[erlang-questions] why is gen_tcp:send slow?
Johnny Billquist
bqt@REDACTED
Wed Jun 25 09:44:04 CEST 2008
Hi,
no, unfortunately I don't have an answer for their observed performance.
Although I haven't really looked at it either. Time, you know... :-)
But keep testing and try to figure it out. You always learn something, and
hopefully you'll find the answer as well.
Johnny
Edwin Fine skrev:
> Ok Johnny, I think I get it now. Thanks for the detailed explanation. I
> wonder why the original poster (Sergej/Rapsey) is seeing such poor TCP/IP
> performance? In any case, I am still going to do some more benchmarks to see
> if I can understand how the different components of TCP/IP communication in
> Erlang (inet:setopts() and gen_tcp) affect performance, CPU overhead and so
> on.
>
> The reason I got into all this is because I was seeing very good performance
> between two systems on a LAN, and terrible performance over a non-local
> overseas link that had an RTT of about 290ms.

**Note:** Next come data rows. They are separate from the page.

Lemma handle_frame_answers h f clock c r c' : coord_words c -> handle_frame h f clock c = (r, c') ->
  Forall answer_ok (option_list r).
Proof.
  intros Hw. assert (forall a, hello_ack_ok a -> Forall answer_ok [frame_ack a]) as Hack.
  { intros a Ha. apply Forall_singleton. right. right. by exists a. }
  assert (Forall answer_ok [frame_plain ERROR] /\ Forall answer_ok [frame_plain PONG]) as [Her Hpo].
  { split; apply Forall_singleton; [by left|by right; left]. }
  unfold handle_frame. destruct (type f); try (by intros [= <- _]).
  - destruct (decode_hello (payload f)) as [[m ?]|]; [|by intros [= <- _]].
    pose proof (handle_frame_authority h f clock c) as Hau. unfold handle_hello.
    destruct (negb _); [intros [= <- _]; by apply Hack|]. destruct Hw as [He Hg Hd Hp].
    destruct (_ && _); [intros [= <- _]; by apply Hack|].
    cbn zeta. match goal with |- context [fold_left ?g ?l ?c0] => set (c1 := fold_left g l c0) end.
    intros [= <- _]. apply Hack.
    assert (authority c1 = authority c /\ policy_gen_ c1 = policy_gen_ c) as [E1 E2].
    { unfold c1. rewrite (fold_left_keep authority) by (intros; apply hello_object_authority).
      rewrite (fold_left_keep policy_gen_) by (intros; apply hello_object_policy).
      destruct (last_boot_ c !! _) as [b|]; [destruct (decide _)|]; try done.
      unfold invalidate_worker_objects_locked. by destruct (worker_objects_ c !! _). }
    unfold authority in E1. injection E1 as -> -> -> _. rewrite E2. by split_and!.
  - destruct (decode_report _) as [[p ?]|]; [|by intros [= <- _]]. unfold handle_report.
    by destruct (negb _); intros [= <- _].
  - destruct (decode_warm_result _) as [[x ?]|]; [|by intros [= <- _]]. unfold handle_warm_result.
    destruct (negb _); [by intros [= <- _]|]. destruct (in_flight_ c !! _); [|by intros [= <- _]].
    destruct (decide _); by intros [= <- _].
Qed.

Through various measurements
> and Wireshark usage I found the link was carrying only 3.4 packets per
> second, with only about 56 data bytes in each packet. When I investigated
> further, I found that a function I thought was running asynchronously was
> actually running synchronously inside a gen_server:call(). When I spawned
> the function, I still only saw 3.4 packets per second (using Wireshark
> timestamps) but each packet was now full of multiple blocks of data, not
> just 56 bytes, so the actual throughput went up hugely. Nothing else
> changed. When I tried to find out where the 3.4 was coming from, I
> calculated 1/3.4 = 0.294ms which was (coincidentally?) the exact RTT. That's
> why I thought there was a relationship between RTT and the number of
> packets/second a link could carry.
>
> Now I have to go back and try to figure it all all over again :( unless you
> can explain it to me (he said hopefully).
>
> Thanks
> Ed
>
>
> On Tue, Jun 24, 2008 at 7:15 PM, Johnny Billquist <bqt@REDACTED> wrote:
>
>> Edwin, always happy to help out...
>>
>> Edwin Fine skrev:
>>
>>> Johnny,
>>>
>>> Thanks for the lesson! I am always happy to learn. Like I said, I am not
>>> an
>>> expert in TCP/IP.
>>>
>>> What I was writing about when I said that packets are acknowledged is what
>>> I
>>> saw in Wireshark while trying to understand performance issues. I perhaps
>>> should have said "TCP/IP" instead of just "TCP". There were definitely
>>> acknowledgements, but I guess they were at the IP level.
>>>
>> No. IP don't have any acknowledgements. IP (as well as UDP) is basically
>> just sending packets without any guarantee that they will ever reach the
>> other end.
>> What you saw was TCP acknowledgements, but you misunderstood how they work.
>>
>> Think of a TCP connection as an eternal length stream of bytes. Each byte
>> in this stream have a sequence number. TCP sends bytes in this stream,
>> packed into IP packets. Each IP packet will have one or several bytes from
>> that stream.
>> TCP at the other end will acknowledge the highest ordered byte that is has
>> received. How many packets it took to get to that byte is irrelevant, as is
>> any retransmissions, and so on... The window size tells how many additional
>> bytes from this stream can be sent, which is further on based in the point
>> which the acknowledgement points at.
>>
>> (In reality, the sequence numbers are not infitite, but are actually a
>> 32-bit number, which wraps. But since window sizes normally fits in a 16-bit
>> quantity, there is no chance of ever getting back to the same sequence
>> number again before it has long been passed by the time before, so no risk
>> of confusion or errors there.)
>>
>> I wonder what the MSS is for loopback? I think it's about 1536 on my eth0
>>> interface, but not sure.
>>>
>> Smart implementations use the MTU - 40 of the interface as the MSS for a
>> loopback connection. Otherwise the thumb of rule is that if it's on the same
>> network, MSS is usually set to 1460 and 536 for destinations on other
>> networks.
>> This comes from the fact that the local network (usually ethernet) have an
>> MTU of 1500, and the IP header is normally 20 bytes, and so is the standard
>> TCP header, leaving 1460 bytes of data in an ethernet frame.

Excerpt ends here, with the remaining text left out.